**Exercise directions:** Each record must be reproduced exactly as it is shown.

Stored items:
(** A zero area gives a zero area in square metres. *)
Lemma area_m2_zero (area_mm2 : float) :
  (area_mm2 =? 0) = true -> (area_mm2 * 1e-6 =? 0) = true.
Proof.
  intros H. destruct (eqb_zero_cases _ H) as [-> | ->]; reflexivity.
Qed.

(** * Resistance tab *)


(** The resistance tab as a decision tree over its two divisors. *)
Lemma computeResistance_eval
    (m : Material) (rho1 area_mm2 length_km temp1 temp2 : float) :
  computeResistance m rho1 area_mm2 length_km temp1 temp2
  = if temp1 + TEMP_CONST m =? 0 then Raise ZeroDivisionError
    else if area_mm2 * 1e-6 =? 0 then Raise ZeroDivisionError
    else let r2 := rho1 * ((temp2 + TEMP_CONST m) / (temp1 + TEMP_CONST m)) in
         let per_km := r2 / (area_mm2 * 1e-6) * 1000 in
         Ok (mkResistance r2 per_km (per_km * length_km)).
Proof.
  unfold computeResistance, corrected_resistivity, py_div.
  destruct (temp1 + TEMP_CONST m =? 0); [reflexivity|]. cbn [bind].
  destruct (area_mm2 * 1e-6 =? 0); reflexivity.
Qed.




(** C2 (as amended).  The resistance tab fails, with Python's
    [ZeroDivisionError] and no input error of its own, for every input
    whose area is zero and for every input whose [T1 + theta] is zero.
    (A negative area is not rejected, see the counterexample.) *)
Theorem computeResistance_zero_division
    (m : Material) (rho1 area_mm2 length_km temp1 temp2 : float) :
  let out := computeResistance m rho1 area_mm2 length_km temp1 temp2 in
  ((area_mm2 =? 0) = true -> out = Raise ZeroDivisionError)
  /\ ((temp1 + TEMP_CONST m =? 0) = true -> out = Raise ZeroDivisionError).
Proof.
  intros out. unfold out. rewrite computeResistance_eval. split.
  - intros HA. apply area_m2_zero in HA. rewrite HA.
    destruct (temp1 + TEMP_CONST m =? 0); reflexivity.
  - intros HT. rewrite HT. reflexivity.
Qed.

(** C2, counterexample.  With a negative area of -300 mm2 (and the default
    values of the other widgets) the tab returns a result, whose
    resistances are negative. *)
Lemma computeResistance_negative_area_returns :
  (-300 <=? 0) = true
  /\ computeResistance Copper 1.724e-8 (-300) 10 20 50
     = Ok (mkResistance 1.927222003929273e-08 (-0.064240733464309099)
                        (-0.64240733464309102))
  /\ ~ raises (computeResistance Copper 1.724e-8 (-300) 10 20 50).
Proof.
  assert (E : computeResistance Copper 1.724e-8 (-300) 10 20 50
              = Ok (mkResistance 1.927222003929273e-08 (-0.064240733464309099)
                                 (-0.64240733464309102)))
    by reflexivity.
  split; [reflexivity|]. split; [exact E | exact (Ok_not_raises _ _ E)].
Qed.

(** C6.  Every result the resistance tab returns has a total resistance
    equal to its resistance per km times the length in km (one binary64
    product, line 74). *)
Theorem R_total_is_per_km_times_length
    (m : Material) (rho1 area_mm2 length_km temp1 temp2 : float)
    (res : ResistanceResult) :
  computeResistance m rho1 area_mm2 length_km temp1 temp2 = Ok res ->
  R_total res = R_per_km res * length_km.
Proof.
  rewrite computeResistance_eval.
  destruct (temp1 + TEMP_CONST m =? 0); [discriminate|].
  destruct (area_mm2 * 1e-6 =? 0); [discriminate|].
  cbv zeta. intros H. injection H as <-. reflexivity.
Qed.
(** After at least one tile the page is where the last tile put it. *)
Lemma tiles_pageScrollY (k : nat) (i : Z) (s : Background) :
  (forall j, i <= j < i + Z.of_nat (S k) -> shot host j <> None) ->
  pageScrollY (world (tiles (S k) i s)) = (i + Z.of_nat k) * step.
Proof.
  revert i s. induction k as [| k IH]; intros i s H.
  - simpl. destruct (shot host i) as [url |] eqn:E.
    + simpl. now rewrite Z.add_0_r.
    + exfalso. apply (H i); [lia | exact E].
  - change (tiles (S (S k)) i s)
      with (match shot host i with
            | Some url => tiles (S k) (i + 1) (afterTile i url s)
            | None => s
            end).
    destruct (shot host i) as [url |] eqn:E.
    + rewrite IH by (intros j Hj; apply H; lia). f_equal. lia.
    + exfalso. apply (H i); [lia | exact E].
Qed.

(** The chain when the host serves every tile it is asked for. *)
Lemma captureAt_success (k : nat) : forall (fuel : nat) (i : Z) (s : Background),
  ready s ->
  (forall j, i <= j <= i + Z.of_nat k ->
     scrollOk host j = true /\ shot host j <> None) ->
  (forall j, i <= j < i + Z.of_nat k -> more (height d) step j = true) ->
  more (height d) step (i + Z.of_nat k) = false ->
  (k < fuel)%nat ->
  captureAt host f fuel i s =
  Settled (processScreenshots host (tiles (S k) i s)).
Proof.
  induction k as [| k IH]; intros fuel i s Hr Hs Hm Hl Hf;
    (destruct fuel as [| fuel]; [lia |]);
    rewrite captureAt_unfold by exact Hr;
    destruct (Hs i ltac:(lia)) as [Hsc Hsh];
    rewrite Hsc; simpl tiles;
    (destruct (shot host i) as [url |]; [| congruence]).
  - rewrite Z.add_0_r in Hl. rewrite Hl. reflexivity.
  - rewrite (Hm i) by lia.
    rewrite (IH fuel (i + 1) (afterTile i url s)).
    + reflexivity.
    + apply afterTile_ready, Hr.
    + intros j Hj. apply Hs. lia.
    + intros j Hj. apply Hm. lia.
    + rewrite <- Hl. f_equal. lia.
    + lia.
Qed.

**Result:**
(** A zero area gives a zero area in square metres. *)
Lemma area_m2_zero (area_mm2 : float) :
  (area_mm2 =? 0) = true -> (area_mm2 * 1e-6 =? 0) = true.
Proof.
  intros H. destruct (eqb_zero_cases _ H) as [-> | ->]; reflexivity.
Qed.

(** * Resistance tab *)


(** The resistance tab as a decision tree over its two divisors. *)
Lemma computeResistance_eval
    (m : Material) (rho1 area_mm2 length_km temp1 temp2 : float) :
  computeResistance m rho1 area_mm2 length_km temp1 temp2
  = if temp1 + TEMP_CONST m =? 0 then Raise ZeroDivisionError
    else if area_mm2 * 1e-6 =? 0 then Raise ZeroDivisionError
    else let r2 := rho1 * ((temp2 + TEMP_CONST m) / (temp1 + TEMP_CONST m)) in
         let per_km := r2 / (area_mm2 * 1e-6) * 1000 in
         Ok (mkResistance r2 per_km (per_km * length_km)).
Proof.
  unfold computeResistance, corrected_resistivity, py_div.
  destruct (temp1 + TEMP_CONST m =? 0); [reflexivity|]. cbn [bind].
  destruct (area_mm2 * 1e-6 =? 0); reflexivity.
Qed.




(** C2 (as amended).  The resistance tab fails, with Python's
    [ZeroDivisionError] and no input error of its own, for every input
    whose area is zero and for every input whose [T1 + theta] is zero.
    (A negative area is not rejected, see the counterexample.) *)
Theorem computeResistance_zero_division
    (m : Material) (rho1 area_mm2 length_km temp1 temp2 : float) :
  let out := computeResistance m rho1 area_mm2 length_km temp1 temp2 in
  ((area_mm2 =? 0) = true -> out = Raise ZeroDivisionError)
  /\ ((temp1 + TEMP_CONST m =? 0) = true -> out = Raise ZeroDivisionError).
Proof.
  intros out. unfold out. rewrite computeResistance_eval. split.
  - intros HA. apply area_m2_zero in HA. rewrite HA.
    destruct (temp1 + TEMP_CONST m =? 0); reflexivity.
  - intros HT. rewrite HT. reflexivity.
Qed.

(** C2, counterexample.  With a negative area of -300 mm2 (and the default
    values of the other widgets) the tab returns a result, whose
    resistances are negative. *)
Lemma computeResistance_negative_area_returns :
  (-300 <=? 0) = true
  /\ computeResistance Copper 1.724e-8 (-300) 10 20 50
     = Ok (mkResistance 1.927222003929273e-08 (-0.064240733464309099)
                        (-0.64240733464309102))
  /\ ~ raises (computeResistance Copper 1.724e-8 (-300) 10 20 50).
Proof.
  assert (E : computeResistance Copper 1.724e-8 (-300) 10 20 50
              = Ok (mkResistance 1.927222003929273e-08 (-0.064240733464309099)
                                 (-0.64240733464309102)))
    by reflexivity.
  split; [reflexivity|]. split; [exact E | exact (Ok_not_raises _ _ E)].
Qed.

(** C6.  Every result the resistance tab returns has a total resistance
    equal to its resistance per km times the length in km (one binary64
    product, line 74). *)
Theorem R_total_is_per_km_times_length
    (m : Material) (rho1 area_mm2 length_km temp1 temp2 : float)
    (res : ResistanceResult) :
  computeResistance m rho1 area_mm2 length_km temp1 temp2 = Ok res ->
  R_total res = R_per_km res * length_km.
Proof.
  rewrite computeResistance_eval.
  destruct (temp1 + TEMP_CONST m =? 0); [discriminate|].
  destruct (area_mm2 * 1e-6 =? 0); [discriminate|].
  cbv zeta. intros H. injection H as <-. reflexivity.
Qed.
(** After at least one tile the page is where the last tile put it. *)
Lemma tiles_pageScrollY (k : nat) (i : Z) (s : Background) :
  (forall j, i <= j < i + Z.of_nat (S k) -> shot host j <> None) ->
  pageScrollY (world (tiles (S k) i s)) = (i + Z.of_nat k) * step.
Proof.
  revert i s. induction k as [| k IH]; intros i s H.
  - simpl. destruct (shot host i) as [url |] eqn:E.
    + simpl. now rewrite Z.add_0_r.
    + exfalso. apply (H i); [lia | exact E].
  - change (tiles (S (S k)) i s)
      with (match shot host i with
            | Some url => tiles (S k) (i + 1) (afterTile i url s)
            | None => s
            end).
    destruct (shot host i) as [url |] eqn:E.
    + rewrite IH by (intros j Hj; apply H; lia). f_equal. lia.
    + exfalso. apply (H i); [lia | exact E].
Qed.

(** The chain when the host serves every tile it is asked for. *)
Lemma captureAt_success (k : nat) : forall (fuel : nat) (i : Z) (s : Background),
  ready s ->
  (forall j, i <= j <= i + Z.of_nat k ->
     scrollOk host j = true /\ shot host j <> None) ->
  (forall j, i <= j < i + Z.of_nat k -> more (height d) step j = true) ->
  more (height d) step (i + Z.of_nat k) = false ->
  (k < fuel)%nat ->
  captureAt host f fuel i s =
  Settled (processScreenshots host (tiles (S k) i s)).
Proof.
  induction k as [| k IH]; intros fuel i s Hr Hs Hm Hl Hf;
    (destruct fuel as [| fuel]; [lia |]);
    rewrite captureAt_unfold by exact Hr;
    destruct (Hs i ltac:(lia)) as [Hsc Hsh];
    rewrite Hsc; simpl tiles;
    (destruct (shot host i) as [url |]; [| congruence]).
  - rewrite Z.add_0_r in Hl. rewrite Hl. reflexivity.
  - rewrite (Hm i) by lia.
    rewrite (IH fuel (i + 1) (afterTile i url s)).
    + reflexivity.
    + apply afterTile_ready, Hr.
    + intros j Hj. apply Hs. lia.
    + intros j Hj. apply Hm. lia.
    + rewrite <- Hl. f_equal. lia.
    + lia.
Qed.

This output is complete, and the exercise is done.